§ **YOUR INSTRUCTIONS**: Please copy the leading lines of the entries below exactly, concluding with the line in which "each of them" occurs.

══ GIVEN RECORDS

(* ===== verification/Pointers.v ===== *)
(** * The pointers of the server to its tasks

    A client points to the task that purges it, a throttled pipe to the one that
    resumes it, and a pipe to the one that declares it idle.  [pointers] says that
    each of them is allocated and has the right function; it is about the views
    of the streams and the tasks' payloads only. *)
From S2P Require Import Prelude.
From S2P Require Import Timespec.
From S2P Require Import Bytes.
From S2P Require Import PcmChunk.
From S2P Require Import TaskHeap.
From S2P Require Import TaskSched.
From S2P Require Import Invariant.
From S2P Require Import Safety.
From S2P Require Import Intercom.
From S2P Require Import ServerState.
From S2P Require Import InputPipe.
From S2P Require Import ClientMgr.
From S2P Require Import IntercomSrv.
From S2P Require Import ServerInv.

(** ** Views *)

(** What matters of a stream: its pipe's state and tasks, the ids of its clients
    with the tasks that purge them, and whether it was initialised. *)
Record tview := mkTv {
  tv_state : inputpipe_state;
  tv_resume : option addr;
  tv_idle : option addr;
  tv_clients : list (Z * option addr);
  tv_init : bool;
}.

Record pointers (vs : list tview) (m : gmap addr stask) : Prop := {
  pt_idle : forall i v, vs !! i = Some v -> tv_idle v = None;
  pt_resume : forall i v a, vs !! i = Some v -> tv_resume v = Some a ->
    tv_state v = THROTTLE /\ m !! a = Some (ResumeRead i);
  pt_purge : forall i v cid p, vs !! i = Some v -> (cid, p) ∈ tv_clients v ->
    exists a, p = Some a /\ m !! a = Some (DeleteClient cid);
  pt_no_idle : forall a i, m !! a <> Some (SetIdle i);
}.

(** A pipe that is not idle has a client - but for that of stream [i]. *)
Definition active_but (i : option nat) (vs : list tview) : Prop :=
  forall j v, Some j <> i -> vs !! j = Some v -> tv_state v <> IDLE -> tv_clients v <> [].

(** The first stream is initialised before there is a client. *)
Definition first_init (vs : list tview) : Prop :=
  forall v0 i v, vs !! 0%nat = Some v0 -> tv_init v0 = false -> vs !! i = Some v -> tv_clients v = [].

(** ** Changing the tasks *)

Lemma pointers_grow vs m m' : pointers vs m -> m ⊆ m' -> (forall a i, m' !! a <> Some (SetIdle i)) -> pointers vs m'.
Proof.
  intros [H1 H2 H3 H4] Hm Hn. split; [done| | |done].
  - intros i v a Hv Ha. destruct (H2 i v a Hv Ha). split; [done|]. by eapply lookup_weaken.
  - intros i v cid p Hv Hp. destruct (H3 i v cid p Hv Hp) as (a & -> & Ha). exists a. split; [done|].
    by eapply lookup_weaken.
Qed.
(* ===== verification/PipeInv.v ===== *)
(** * The pipes and the epoll set

    A pipe that is playing is open and watched by epoll; a throttled one is open,
    not watched, and has a task to resume it; a closed one is not watched.  The
    descriptors of open pipes are different from those of all other pipes and of
    the control connections.  [pipes_ok] is kept by every handler, provided that
    the descriptors [open] and [accept] return are not in use. *)
From S2P Require Import Prelude.
From S2P Require Import Timespec.
From S2P Require Import Bytes.
From S2P Require Import PcmChunk.
From S2P Require Import TaskHeap.
From S2P Require Import TaskSched.
From S2P Require Import Invariant.
From S2P Require Import Intercom.
From S2P Require Import ServerState.
From S2P Require Import InputPipe.
From S2P Require Import ClientMgr.
From S2P Require Import IntercomSrv.
From S2P Require Import JsonRpc.
From S2P Require Import Util.
From S2P Require Import Control.
From S2P Require Import ServerLoop.
From S2P Require Import ServerInv.

(** ** The invariant *)

Section views.
Context (quiet : bool).

Definition view_ok (E : gset Z) (v : view) : Prop :=
  match v_state v with
  | PLAYING => v_open v = true /\ v_fd v ∈ E
  | THROTTLE => v_open v = true /\ (v_fd v ∉ E) /\ is_Some (v_resume v)
  | IDLE => quiet = true -> v_open v = true -> v_fd v ∉ E
  end.

(** The views [vs], the epoll set [E], the descriptors [S] of the control
    connections, and those [B] of the timer, the intercom and the control socket. *)
Record views_ok (vs : list view) (E : gset Z) (S : list Z) (B : gset Z) : Prop := {
  vo_each : forall i v, vs !! i = Some v -> view_ok E v;
  vo_distinct : forall i j v v', i <> j -> vs !! i = Some v -> vs !! j = Some v' ->
    v_open v = true -> v_open v' = true -> v_fd v <> v_fd v';
  vo_socks : forall i v, vs !! i = Some v -> v_open v = true -> v_fd v ∉ S;
  vo_nodup : NoDup S;
  vo_base : forall f, f ∈ B -> (f ∈ E) /\ (f ∉ S) /\ forall i v, vs !! i = Some v -> v_open v = true -> v_fd v <> f;
  vo_watched : forall f, f ∈ E -> f ∈ B \/ f ∈ S \/ exists i v, vs !! i = Some v /\ v_open v = true /\ v_fd v = f;
}.

(** The pipe that is not changed, the one that is. *)
Ltac at_insert Hlt :=
  repeat match goal with
  | |- context [<[?i := _]> _ !! ?j] =>
      destruct (decide (i = j)) as [<-|?];
      [rewrite (list_lookup_insert_eq _ i) by exact Hlt|rewrite (list_lookup_insert_ne _ i j) by done]
  end.

(** Pipe [i] changes and with it what is watched of its descriptor. *)
Lemma views_change vs E S B i v v' E' :
  views_ok vs E S B -> vs !! i = Some v ->
  (v_open v' = true -> v_fd v' = v_fd v /\ v_open v = true) ->
  (v_open v = true /\ (v_open v' = true \/ v_fd v ∉ E') \/ E' = E /\ v_open v' = v_open v) -> view_ok E' v' ->
  (forall f, f <> v_fd v -> f ∈ E' <-> f ∈ E) ->
  views_ok (<[i := v']> vs) E' S B.
Proof.
  intros [He Hd Hs Hn Hb Hw] Hv Hfd Hopen Hok HE. assert (i < length vs)%nat as Hlt by by eapply lookup_lt_Some.
  split.
  - intros j u. at_insert Hlt; [by intros [= <-]|]. intros Hu. destruct Hopen as [[Hop _]|[-> _]]; [|by eapply He].
    pose proof (He j u Hu) as H1. unfold view_ok in *.
    assert (v_open u = true -> v_fd u ∈ E' <-> v_fd u ∈ E) as Eq by (intros; apply HE, (Hd j i); naive_solver).
    destruct (v_state u); tauto.
  - intros j k u u' Hjk. at_insert Hlt; [done| | |by apply Hd].
    + intros [= <-] Hu' Hop Hop'. destruct (Hfd Hop) as [-> ?]. by eapply (Hd i k).
    + intros Hu [= <-] Hop Hop'. destruct (Hfd Hop') as [-> ?]. by eapply (Hd j i).
  - intros j u. at_insert Hlt; [|by apply Hs]. intros [= <-] Hop. destruct (Hfd Hop) as [-> ?]. by eapply Hs.
  - done.
  - intros f Hf. destruct (Hb f Hf) as (H1 & H2 & H3). split_and!; [|done|].
    + destruct Hopen as [[Hop _]|[-> _]]; [|done]. apply HE; [|done]. apply not_eq_sym. by eapply H3.
    + intros j u. at_insert Hlt; [|by apply H3]. intros [= <-] Hop. destruct (Hfd Hop) as [-> ?]. by eapply H3.
  - intros f Hf. destruct (decide (f = v_fd v)) as [->|Hne].
    + destruct Hopen as [[Hop [Hop'|?]]|[-> Hop]]; [|done|].
      * right. right. exists i, v'. rewrite list_lookup_insert_eq by done. by destruct (Hfd Hop').
      * destruct (Hw _ Hf) as [|[|(j & u & Hu & Hju & Hfu)]]; [by left|by right; left|]. right. right.
        destruct (decide (i = j)) as [<-|]; [|exists j, u; by rewrite list_lookup_insert_ne].
        exists i, v'. rewrite list_lookup_insert_eq by done. assert (u = v) as -> by congruence.
        rewrite Hop. by destruct (Hfd ltac:(congruence)).
    + apply HE in Hf; [|done]. destruct (Hw f Hf) as [|[|(j & u & Hu & Hju & Hfu)]]; [by left|by right; left|].
      right. right. exists j, u. rewrite list_lookup_insert_ne by naive_solver. done.
Qed.
(* ===== verification/ServerMain.v ===== *)
(** * server.c: main, and the states the server can reach

    The options, the state the main loop starts in, and the states that it
    reaches when events are handled one after the other.  [getopt_long] of the C
    library is represented by the options it returns, each with its argument. *)
From Stdlib Require Import Ascii String.
From S2P Require Import Prelude.
From S2P Require Import Timespec.
From S2P Require Import Bytes.
From S2P Require Import PcmChunk.
From S2P Require Import TaskHeap.
From S2P Require Import TaskSched.
From S2P Require Import Invariant.
From S2P Require Import Intercom.
From S2P Require Import ServerState.
From S2P Require Import InputPipe.
From S2P Require Import ClientMgr.
From S2P Require Import IntercomSrv.
From S2P Require Import CString.
From S2P Require Import JsonRpc.
From S2P Require Import Util.
From S2P Require Import Control.
From S2P Require Import Stream.
From S2P Require Import ServerLoop.
From S2P Require Import ServerInv.
From S2P Require Import PipeInv.

(** What the options set. *)
Record server_opts (Dec Enc : Type) := mkServerOpts {
  so_verbose : bool;
  so_debug : bool;
  so_port : Z;
  so_control_port : Z;
  so_bufferms : Z;
  so_input : bool;
  so_streams : list (stream Dec Enc);
}.
#[global] Arguments mkServerOpts {Dec Enc}.
#[global] Arguments so_verbose {Dec Enc}.
#[global] Arguments so_debug {Dec Enc}.
#[global] Arguments so_port {Dec Enc}.
#[global] Arguments so_control_port {Dec Enc}.
#[global] Arguments so_bufferms {Dec Enc}.
#[global] Arguments so_input {Dec Enc}.
#[global] Arguments so_streams {Dec Enc}.

(** The outside of the server: the clocks, the pipes' input, the descriptors
    [open] returns, the resolver's names. *)
Record outside := mkOutside {
  out_clock : nat -> timespec;
  out_sysclock : nat -> timespec;
  out_reads : nat -> pipe_input;
  out_opens : nat -> gset Z -> Z;
  out_names : Z -> bytes;
}.

Section main.
Context {Q Dec Enc J : Type}
  `{!TimerQueue Q, !TimerQueueLaws Q, !OpusLib Dec Enc, !JsonLib J, !HostLib, !UnionLib J}.
Abbreviation W := (server Q Dec Enc).

(** server.c:247-247 main: [stream s = {}] *)
Definition no_stream : stream Dec Enc :=
  mkStream (mkPipe [] (mkChunk 0 0 0 0 0 0 0 None) IDLE 0 0 0 0 0 0 0 false None None)
    (mkOpus None None 0 0) [] [] 0 [] false (mkOpts 0 0 []).

(** server.c:210-218 main: the state before the options *)
Definition default_opts : server_opts Dec Enc := mkServerOpts false false INTERCOM_PORT 1705 0 false [].

(** server.c:250-250 main *)
Definition closed (x : inputpipe_ctx) : inputpipe_ctx := with_fd_open (fd x) (chunksize x) false x.

(** server.c:224-258 main: one option; the version and the usage end the
    program. *)
Definition server_option (mtu : Z) (o : server_opts Dec Enc) (opt : Z * bytes) : res (server_opts Dec Enc) :=
  let '(c, optarg) := opt in
  if c =? 86 (* V *) then Fault ExitSuccess
  else if c =? 100 (* d *) then
    Ok (mkServerOpts true true (so_port o) (so_control_port o) (so_bufferms o) (so_input o) (so_streams o))
  else if c =? 118 (* v *) then
    Ok (mkServerOpts true (so_debug o) (so_port o) (so_control_port o) (so_bufferms o) (so_input o) (so_streams o))
  else if c =? 80 (* P *) then
    Ok (mkServerOpts (so_verbose o) (so_debug o) (so_port o) (u16 (atoi optarg)) (so_bufferms o) (so_input o)
          (so_streams o))
  else if c =? 112 (* p *) then
    Ok (mkServerOpts (so_verbose o) (so_debug o) (u16 (atoi optarg)) (so_control_port o) (so_bufferms o)
          (so_input o) (so_streams o))
  else if c =? 98 (* b *) then
    Ok (mkServerOpts (so_verbose o) (so_debug o) (so_port o) (so_control_port o) (u16 (atoi optarg)) (so_input o)
          (so_streams o))
  else if c =? 115 (* s *) then
    '(ok, s) ← stream_parse mtu no_stream optarg;
    if ok : bool then
      Ok (mkServerOpts (so_verbose o) (so_debug o) (so_port o) (so_control_port o) (so_bufferms o) true
            (so_streams o ++ [on_pipe closed s]))
    else Fault ExitError
  else Fault ExitSuccess.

════

§ **YOUR SOLUTION**:
(* ===== verification/Pointers.v ===== *)
(** * The pointers of the server to its tasks

    A client points to the task that purges it, a throttled pipe to the one that
    resumes it, and a pipe to the one that declares it idle.  [pointers] says that
    each of them is allocated and has the right function; it is about the views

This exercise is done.